(Items from a data source)
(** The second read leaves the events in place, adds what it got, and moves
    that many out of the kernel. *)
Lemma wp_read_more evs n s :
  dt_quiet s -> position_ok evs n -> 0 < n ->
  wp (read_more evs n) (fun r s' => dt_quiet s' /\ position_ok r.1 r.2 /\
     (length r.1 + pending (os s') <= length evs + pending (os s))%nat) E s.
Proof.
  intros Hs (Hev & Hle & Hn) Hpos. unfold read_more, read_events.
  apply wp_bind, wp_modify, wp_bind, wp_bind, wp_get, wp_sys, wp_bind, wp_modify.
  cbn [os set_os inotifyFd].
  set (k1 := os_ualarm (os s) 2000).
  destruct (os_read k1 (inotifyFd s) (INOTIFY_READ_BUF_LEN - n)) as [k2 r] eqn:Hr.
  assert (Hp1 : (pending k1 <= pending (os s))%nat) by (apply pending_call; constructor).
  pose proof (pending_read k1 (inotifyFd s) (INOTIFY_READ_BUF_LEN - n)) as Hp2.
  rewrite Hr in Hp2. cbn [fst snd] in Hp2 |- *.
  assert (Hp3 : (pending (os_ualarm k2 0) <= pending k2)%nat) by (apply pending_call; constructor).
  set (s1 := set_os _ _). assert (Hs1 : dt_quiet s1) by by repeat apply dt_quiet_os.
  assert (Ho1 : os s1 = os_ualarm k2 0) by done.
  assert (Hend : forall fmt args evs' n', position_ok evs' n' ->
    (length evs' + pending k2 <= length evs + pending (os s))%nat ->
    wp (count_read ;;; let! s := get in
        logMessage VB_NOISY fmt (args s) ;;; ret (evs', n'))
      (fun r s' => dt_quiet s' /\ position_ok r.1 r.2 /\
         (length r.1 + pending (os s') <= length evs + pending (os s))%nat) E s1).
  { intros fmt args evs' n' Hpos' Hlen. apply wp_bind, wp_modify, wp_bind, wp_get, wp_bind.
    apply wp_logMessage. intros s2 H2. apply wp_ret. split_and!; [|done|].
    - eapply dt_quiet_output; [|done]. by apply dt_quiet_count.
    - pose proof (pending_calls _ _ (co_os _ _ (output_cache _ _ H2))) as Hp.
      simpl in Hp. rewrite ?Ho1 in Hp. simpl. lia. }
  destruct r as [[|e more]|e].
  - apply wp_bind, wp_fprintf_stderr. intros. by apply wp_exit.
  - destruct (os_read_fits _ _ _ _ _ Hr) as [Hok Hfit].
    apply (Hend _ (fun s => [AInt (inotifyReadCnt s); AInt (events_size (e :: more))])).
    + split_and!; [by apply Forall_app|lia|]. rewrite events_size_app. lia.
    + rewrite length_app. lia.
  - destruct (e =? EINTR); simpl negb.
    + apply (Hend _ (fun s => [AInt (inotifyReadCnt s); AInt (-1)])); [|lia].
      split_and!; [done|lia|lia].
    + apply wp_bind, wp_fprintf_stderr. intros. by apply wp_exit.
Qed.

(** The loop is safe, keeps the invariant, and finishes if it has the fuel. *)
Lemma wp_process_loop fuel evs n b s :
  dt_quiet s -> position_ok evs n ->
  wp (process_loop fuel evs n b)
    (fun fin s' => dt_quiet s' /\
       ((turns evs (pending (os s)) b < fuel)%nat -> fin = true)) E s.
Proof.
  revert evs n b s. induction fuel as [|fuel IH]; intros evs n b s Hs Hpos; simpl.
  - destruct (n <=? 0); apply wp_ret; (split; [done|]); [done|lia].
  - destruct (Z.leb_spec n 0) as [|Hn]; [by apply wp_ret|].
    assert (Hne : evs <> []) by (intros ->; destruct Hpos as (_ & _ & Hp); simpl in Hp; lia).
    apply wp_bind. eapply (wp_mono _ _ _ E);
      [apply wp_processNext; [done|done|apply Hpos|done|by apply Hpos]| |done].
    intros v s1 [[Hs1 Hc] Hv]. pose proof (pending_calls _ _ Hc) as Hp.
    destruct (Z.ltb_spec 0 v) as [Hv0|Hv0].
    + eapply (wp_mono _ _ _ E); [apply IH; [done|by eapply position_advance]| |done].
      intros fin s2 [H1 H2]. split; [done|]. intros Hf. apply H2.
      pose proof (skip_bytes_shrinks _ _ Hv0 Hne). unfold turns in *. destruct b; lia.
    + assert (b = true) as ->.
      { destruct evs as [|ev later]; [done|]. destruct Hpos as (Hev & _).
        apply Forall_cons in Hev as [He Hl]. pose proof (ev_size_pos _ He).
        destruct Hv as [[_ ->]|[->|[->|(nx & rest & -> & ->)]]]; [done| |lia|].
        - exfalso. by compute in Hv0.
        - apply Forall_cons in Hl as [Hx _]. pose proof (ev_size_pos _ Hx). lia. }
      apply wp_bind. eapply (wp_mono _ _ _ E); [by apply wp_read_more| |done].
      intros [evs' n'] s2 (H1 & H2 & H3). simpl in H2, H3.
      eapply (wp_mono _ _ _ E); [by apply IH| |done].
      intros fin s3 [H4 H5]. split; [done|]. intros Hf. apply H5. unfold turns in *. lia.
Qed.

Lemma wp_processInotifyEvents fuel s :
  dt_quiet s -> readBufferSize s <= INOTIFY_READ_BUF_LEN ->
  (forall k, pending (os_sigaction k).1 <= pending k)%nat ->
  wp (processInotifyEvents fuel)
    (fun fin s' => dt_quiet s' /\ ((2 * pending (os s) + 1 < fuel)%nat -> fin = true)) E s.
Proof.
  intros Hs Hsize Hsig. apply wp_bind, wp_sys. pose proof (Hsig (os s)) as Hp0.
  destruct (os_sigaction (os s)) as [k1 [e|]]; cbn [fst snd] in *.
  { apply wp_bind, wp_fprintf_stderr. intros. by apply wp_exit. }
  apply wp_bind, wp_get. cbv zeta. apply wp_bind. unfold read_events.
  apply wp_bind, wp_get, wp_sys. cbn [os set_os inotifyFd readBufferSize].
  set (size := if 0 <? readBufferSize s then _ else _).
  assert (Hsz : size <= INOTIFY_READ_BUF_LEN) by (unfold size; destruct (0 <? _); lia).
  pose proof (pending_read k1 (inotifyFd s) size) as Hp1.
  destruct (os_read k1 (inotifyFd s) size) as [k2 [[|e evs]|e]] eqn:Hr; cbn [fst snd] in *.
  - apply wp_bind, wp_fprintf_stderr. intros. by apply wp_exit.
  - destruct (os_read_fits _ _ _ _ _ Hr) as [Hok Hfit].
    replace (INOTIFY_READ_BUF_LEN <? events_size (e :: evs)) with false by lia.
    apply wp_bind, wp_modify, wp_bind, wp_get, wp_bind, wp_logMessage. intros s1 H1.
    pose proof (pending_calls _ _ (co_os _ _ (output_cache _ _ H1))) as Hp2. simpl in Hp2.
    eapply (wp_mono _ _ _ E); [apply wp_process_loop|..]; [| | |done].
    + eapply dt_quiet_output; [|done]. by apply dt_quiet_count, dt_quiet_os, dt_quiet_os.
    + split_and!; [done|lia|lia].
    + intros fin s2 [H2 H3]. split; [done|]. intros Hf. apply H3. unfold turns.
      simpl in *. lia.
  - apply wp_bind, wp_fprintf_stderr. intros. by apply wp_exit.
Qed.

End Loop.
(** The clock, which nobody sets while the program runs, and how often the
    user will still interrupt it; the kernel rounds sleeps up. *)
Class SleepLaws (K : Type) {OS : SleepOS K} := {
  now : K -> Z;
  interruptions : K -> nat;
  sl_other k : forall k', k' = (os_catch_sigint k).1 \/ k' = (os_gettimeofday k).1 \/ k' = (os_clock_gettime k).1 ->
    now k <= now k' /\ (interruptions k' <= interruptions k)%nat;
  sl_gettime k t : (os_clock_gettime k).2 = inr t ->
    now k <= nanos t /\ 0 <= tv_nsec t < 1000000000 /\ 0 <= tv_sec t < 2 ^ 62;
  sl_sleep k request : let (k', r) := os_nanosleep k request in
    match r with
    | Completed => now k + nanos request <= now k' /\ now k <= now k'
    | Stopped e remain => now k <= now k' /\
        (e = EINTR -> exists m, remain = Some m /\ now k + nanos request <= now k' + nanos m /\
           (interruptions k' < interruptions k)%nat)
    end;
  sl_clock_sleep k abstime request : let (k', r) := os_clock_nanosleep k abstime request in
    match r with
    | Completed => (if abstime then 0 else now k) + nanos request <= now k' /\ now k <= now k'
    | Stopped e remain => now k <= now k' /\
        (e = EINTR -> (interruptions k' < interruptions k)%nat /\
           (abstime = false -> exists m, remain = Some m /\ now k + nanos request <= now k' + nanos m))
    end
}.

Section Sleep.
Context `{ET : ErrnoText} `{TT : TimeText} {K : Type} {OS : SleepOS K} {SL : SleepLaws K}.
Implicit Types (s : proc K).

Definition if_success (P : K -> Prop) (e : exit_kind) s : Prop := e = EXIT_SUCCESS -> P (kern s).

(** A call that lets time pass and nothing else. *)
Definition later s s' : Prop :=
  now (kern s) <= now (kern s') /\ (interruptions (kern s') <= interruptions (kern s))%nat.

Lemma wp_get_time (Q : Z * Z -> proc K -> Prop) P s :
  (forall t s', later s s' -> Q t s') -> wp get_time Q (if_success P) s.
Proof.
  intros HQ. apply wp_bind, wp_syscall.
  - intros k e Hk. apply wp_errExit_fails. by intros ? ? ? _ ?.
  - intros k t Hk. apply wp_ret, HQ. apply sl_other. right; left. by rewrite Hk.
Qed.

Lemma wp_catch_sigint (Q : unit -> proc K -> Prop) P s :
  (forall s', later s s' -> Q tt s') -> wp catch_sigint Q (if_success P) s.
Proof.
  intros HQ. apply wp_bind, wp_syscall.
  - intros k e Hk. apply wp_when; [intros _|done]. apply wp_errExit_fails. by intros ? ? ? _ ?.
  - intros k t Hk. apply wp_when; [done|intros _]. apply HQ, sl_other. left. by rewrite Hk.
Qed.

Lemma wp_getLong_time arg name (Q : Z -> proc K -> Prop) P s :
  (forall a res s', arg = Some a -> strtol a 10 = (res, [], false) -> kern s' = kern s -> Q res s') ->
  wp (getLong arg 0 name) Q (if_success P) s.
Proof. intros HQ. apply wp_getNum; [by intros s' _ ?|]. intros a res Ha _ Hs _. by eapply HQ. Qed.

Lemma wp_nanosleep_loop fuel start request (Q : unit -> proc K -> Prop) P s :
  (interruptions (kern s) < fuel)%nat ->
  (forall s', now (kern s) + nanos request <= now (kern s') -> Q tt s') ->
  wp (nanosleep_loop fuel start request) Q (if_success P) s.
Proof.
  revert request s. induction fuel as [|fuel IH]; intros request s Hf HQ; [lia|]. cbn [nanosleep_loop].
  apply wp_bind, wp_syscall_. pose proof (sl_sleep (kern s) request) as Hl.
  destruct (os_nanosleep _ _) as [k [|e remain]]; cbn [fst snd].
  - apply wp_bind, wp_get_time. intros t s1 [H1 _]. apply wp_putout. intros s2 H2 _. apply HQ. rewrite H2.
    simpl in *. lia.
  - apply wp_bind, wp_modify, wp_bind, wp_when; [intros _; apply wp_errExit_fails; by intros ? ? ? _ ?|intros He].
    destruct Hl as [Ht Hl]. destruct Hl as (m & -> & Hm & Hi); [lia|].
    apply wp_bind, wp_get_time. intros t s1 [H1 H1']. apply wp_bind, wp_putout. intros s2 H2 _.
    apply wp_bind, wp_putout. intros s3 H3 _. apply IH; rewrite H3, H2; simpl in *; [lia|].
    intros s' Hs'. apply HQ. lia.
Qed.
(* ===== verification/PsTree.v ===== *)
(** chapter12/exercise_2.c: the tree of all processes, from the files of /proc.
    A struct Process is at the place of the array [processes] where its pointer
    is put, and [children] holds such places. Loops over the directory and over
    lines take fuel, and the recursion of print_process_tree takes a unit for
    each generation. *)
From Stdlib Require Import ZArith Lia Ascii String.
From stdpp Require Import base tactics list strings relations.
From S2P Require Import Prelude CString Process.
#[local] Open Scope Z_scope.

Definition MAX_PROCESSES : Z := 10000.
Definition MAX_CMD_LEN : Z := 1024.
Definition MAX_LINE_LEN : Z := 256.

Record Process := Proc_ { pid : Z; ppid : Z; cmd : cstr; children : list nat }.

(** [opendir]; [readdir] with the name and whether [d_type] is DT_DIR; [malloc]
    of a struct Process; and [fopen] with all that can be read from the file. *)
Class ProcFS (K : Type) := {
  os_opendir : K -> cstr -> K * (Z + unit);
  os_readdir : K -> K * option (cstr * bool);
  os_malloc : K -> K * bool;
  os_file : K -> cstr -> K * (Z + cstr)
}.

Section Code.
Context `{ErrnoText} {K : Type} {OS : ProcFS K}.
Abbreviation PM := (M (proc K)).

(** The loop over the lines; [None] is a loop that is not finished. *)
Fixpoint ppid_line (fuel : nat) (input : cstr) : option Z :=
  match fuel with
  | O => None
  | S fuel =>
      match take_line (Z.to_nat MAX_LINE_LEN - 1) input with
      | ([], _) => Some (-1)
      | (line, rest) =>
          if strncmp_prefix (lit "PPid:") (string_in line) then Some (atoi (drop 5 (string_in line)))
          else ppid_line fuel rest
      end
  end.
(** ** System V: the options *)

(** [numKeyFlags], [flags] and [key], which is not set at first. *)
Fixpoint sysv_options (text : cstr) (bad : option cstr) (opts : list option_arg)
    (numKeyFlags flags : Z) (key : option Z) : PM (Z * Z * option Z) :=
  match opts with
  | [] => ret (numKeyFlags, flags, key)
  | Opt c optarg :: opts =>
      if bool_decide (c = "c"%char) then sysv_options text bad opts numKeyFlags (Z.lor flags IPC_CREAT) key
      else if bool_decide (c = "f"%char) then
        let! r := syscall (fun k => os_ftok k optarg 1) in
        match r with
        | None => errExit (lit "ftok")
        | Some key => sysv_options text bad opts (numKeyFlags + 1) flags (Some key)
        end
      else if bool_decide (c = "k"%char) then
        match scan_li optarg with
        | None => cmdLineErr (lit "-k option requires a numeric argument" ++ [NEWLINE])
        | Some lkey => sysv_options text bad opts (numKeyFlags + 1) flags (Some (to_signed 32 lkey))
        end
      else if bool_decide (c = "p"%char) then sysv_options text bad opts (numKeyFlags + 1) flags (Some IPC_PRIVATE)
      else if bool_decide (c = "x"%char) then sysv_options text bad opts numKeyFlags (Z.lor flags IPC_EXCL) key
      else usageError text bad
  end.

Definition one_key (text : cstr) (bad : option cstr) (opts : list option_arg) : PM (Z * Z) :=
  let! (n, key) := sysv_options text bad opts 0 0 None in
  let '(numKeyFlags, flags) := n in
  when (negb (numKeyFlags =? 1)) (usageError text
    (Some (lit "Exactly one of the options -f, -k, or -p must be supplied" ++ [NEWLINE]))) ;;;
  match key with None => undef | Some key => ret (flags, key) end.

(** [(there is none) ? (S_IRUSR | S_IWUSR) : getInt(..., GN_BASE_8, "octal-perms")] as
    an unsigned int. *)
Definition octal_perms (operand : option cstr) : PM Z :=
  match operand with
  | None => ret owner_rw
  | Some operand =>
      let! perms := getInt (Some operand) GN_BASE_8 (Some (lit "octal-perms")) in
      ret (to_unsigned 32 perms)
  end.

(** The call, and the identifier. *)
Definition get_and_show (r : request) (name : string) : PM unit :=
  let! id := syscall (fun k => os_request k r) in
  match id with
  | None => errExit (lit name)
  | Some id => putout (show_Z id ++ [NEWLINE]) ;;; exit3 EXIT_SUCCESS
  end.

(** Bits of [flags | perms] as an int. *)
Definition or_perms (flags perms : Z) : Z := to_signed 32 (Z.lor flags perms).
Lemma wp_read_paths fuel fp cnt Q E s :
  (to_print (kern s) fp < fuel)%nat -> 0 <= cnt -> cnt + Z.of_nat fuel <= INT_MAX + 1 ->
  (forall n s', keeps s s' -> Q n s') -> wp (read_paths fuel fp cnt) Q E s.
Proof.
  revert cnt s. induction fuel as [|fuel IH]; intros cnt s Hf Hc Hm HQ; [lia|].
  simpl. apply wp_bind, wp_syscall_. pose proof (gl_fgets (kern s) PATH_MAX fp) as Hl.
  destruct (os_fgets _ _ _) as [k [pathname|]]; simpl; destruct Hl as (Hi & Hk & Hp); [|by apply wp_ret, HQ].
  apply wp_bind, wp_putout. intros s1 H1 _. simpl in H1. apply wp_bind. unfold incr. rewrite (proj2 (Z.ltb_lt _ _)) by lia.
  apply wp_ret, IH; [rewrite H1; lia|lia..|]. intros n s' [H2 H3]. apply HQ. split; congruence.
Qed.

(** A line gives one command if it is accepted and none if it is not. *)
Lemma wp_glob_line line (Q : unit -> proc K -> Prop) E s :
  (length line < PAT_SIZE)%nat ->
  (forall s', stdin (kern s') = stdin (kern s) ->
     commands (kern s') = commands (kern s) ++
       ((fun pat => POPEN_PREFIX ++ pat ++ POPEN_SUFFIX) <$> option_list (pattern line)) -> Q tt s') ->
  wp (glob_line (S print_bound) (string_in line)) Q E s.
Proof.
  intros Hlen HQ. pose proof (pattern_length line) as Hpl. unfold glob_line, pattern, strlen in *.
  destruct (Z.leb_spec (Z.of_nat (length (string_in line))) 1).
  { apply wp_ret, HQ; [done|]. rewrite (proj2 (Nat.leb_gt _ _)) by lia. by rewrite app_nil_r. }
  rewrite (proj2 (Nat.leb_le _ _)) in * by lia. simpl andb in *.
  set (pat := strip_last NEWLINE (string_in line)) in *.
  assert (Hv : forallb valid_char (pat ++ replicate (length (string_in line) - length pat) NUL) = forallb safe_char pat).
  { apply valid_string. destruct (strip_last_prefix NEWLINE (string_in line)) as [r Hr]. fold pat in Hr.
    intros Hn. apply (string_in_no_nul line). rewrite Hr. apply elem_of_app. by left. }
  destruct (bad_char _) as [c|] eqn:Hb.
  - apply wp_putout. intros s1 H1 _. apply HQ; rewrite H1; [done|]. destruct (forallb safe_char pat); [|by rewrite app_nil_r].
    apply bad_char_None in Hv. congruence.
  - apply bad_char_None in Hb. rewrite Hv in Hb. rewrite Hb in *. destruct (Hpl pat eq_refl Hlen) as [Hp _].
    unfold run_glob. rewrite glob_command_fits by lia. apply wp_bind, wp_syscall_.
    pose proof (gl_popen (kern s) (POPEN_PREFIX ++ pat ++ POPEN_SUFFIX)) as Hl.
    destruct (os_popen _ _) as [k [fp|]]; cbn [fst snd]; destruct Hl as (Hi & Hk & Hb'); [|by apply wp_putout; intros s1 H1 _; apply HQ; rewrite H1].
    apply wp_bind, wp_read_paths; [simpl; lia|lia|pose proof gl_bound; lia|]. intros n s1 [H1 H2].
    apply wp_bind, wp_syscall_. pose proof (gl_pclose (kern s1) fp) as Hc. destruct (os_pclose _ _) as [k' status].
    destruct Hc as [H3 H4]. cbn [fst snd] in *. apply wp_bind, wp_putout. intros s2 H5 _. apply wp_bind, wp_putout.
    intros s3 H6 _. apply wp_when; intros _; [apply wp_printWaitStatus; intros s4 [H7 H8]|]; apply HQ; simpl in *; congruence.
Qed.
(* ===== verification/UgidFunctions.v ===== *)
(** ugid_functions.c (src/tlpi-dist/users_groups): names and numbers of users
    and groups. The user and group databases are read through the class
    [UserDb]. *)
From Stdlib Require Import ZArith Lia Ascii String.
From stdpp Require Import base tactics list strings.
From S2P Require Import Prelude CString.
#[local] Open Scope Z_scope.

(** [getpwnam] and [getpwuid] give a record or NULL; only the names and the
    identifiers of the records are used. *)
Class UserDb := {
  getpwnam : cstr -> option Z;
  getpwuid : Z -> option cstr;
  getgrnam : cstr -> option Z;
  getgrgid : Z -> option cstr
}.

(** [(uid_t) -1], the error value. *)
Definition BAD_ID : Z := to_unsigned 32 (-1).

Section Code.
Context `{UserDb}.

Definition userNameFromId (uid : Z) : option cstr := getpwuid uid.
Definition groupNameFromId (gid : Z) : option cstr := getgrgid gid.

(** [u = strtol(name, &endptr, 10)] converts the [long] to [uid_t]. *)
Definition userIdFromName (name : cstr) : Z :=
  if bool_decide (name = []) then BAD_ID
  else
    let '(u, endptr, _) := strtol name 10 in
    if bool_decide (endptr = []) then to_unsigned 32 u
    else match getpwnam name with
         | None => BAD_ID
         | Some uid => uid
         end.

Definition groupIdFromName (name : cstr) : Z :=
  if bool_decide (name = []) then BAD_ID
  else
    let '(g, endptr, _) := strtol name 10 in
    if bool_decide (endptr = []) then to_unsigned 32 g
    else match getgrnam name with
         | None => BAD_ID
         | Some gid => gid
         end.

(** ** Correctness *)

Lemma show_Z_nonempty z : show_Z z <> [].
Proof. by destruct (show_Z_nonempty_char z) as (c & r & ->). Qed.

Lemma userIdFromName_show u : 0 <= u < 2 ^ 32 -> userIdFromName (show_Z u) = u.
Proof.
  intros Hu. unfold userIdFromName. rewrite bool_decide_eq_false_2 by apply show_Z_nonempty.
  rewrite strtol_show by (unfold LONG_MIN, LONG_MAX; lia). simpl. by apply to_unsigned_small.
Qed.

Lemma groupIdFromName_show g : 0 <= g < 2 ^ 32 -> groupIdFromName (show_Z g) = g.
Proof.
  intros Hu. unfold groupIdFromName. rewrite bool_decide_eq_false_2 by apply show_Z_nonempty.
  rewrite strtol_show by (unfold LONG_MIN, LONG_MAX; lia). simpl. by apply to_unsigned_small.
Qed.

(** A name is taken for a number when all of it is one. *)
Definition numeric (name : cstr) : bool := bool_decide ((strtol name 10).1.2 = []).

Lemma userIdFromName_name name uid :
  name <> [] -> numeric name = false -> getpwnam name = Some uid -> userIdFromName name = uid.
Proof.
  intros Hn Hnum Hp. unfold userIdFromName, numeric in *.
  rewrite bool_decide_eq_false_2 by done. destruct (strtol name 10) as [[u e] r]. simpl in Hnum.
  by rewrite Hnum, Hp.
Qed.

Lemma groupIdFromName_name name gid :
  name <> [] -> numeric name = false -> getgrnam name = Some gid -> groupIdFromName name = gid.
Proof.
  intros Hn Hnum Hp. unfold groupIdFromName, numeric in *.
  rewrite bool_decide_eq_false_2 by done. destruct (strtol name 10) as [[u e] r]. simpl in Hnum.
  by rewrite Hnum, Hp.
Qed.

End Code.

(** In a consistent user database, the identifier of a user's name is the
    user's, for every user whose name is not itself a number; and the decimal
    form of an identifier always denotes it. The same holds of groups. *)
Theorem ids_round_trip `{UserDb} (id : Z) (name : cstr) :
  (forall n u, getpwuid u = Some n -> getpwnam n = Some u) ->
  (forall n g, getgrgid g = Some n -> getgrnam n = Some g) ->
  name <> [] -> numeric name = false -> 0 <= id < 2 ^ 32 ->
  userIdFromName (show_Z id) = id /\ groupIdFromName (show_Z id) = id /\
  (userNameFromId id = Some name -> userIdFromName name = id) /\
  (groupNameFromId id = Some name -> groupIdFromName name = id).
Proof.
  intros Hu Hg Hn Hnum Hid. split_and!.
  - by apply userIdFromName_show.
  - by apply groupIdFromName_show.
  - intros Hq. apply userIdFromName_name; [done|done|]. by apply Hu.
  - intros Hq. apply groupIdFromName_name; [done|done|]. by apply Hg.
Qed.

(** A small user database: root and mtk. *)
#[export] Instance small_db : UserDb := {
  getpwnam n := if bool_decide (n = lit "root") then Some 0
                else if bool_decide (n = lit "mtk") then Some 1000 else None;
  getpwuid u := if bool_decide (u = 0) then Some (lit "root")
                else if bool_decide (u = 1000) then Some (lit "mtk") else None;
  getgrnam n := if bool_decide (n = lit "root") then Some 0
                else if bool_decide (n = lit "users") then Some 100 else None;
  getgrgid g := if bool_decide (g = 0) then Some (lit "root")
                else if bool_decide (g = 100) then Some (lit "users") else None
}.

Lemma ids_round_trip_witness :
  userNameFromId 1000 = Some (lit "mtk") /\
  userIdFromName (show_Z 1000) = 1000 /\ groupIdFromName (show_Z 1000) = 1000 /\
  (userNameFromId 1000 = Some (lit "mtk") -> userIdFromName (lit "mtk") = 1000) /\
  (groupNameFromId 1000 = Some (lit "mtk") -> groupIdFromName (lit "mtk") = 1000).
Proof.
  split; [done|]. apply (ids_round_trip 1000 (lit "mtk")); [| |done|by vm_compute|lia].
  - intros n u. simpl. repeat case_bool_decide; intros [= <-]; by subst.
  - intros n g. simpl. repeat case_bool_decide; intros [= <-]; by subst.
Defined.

(PROBLEM TO WORK ON) The reply should consist solely of the lines above from the one that has "(abstime = false" through the one that has "Implicit Types (s : proc K).", reproduced exactly.

(ANSWER FOR THIS EXERCISE)
           (abstime = false -> exists m, remain = Some m /\ now k + nanos request <= now k' + nanos m))
    end
}.

Section Sleep.
Context `{ET : ErrnoText} `{TT : TimeText} {K : Type} {OS : SleepOS K} {SL : SleepLaws K}.
Implicit Types (s : proc K).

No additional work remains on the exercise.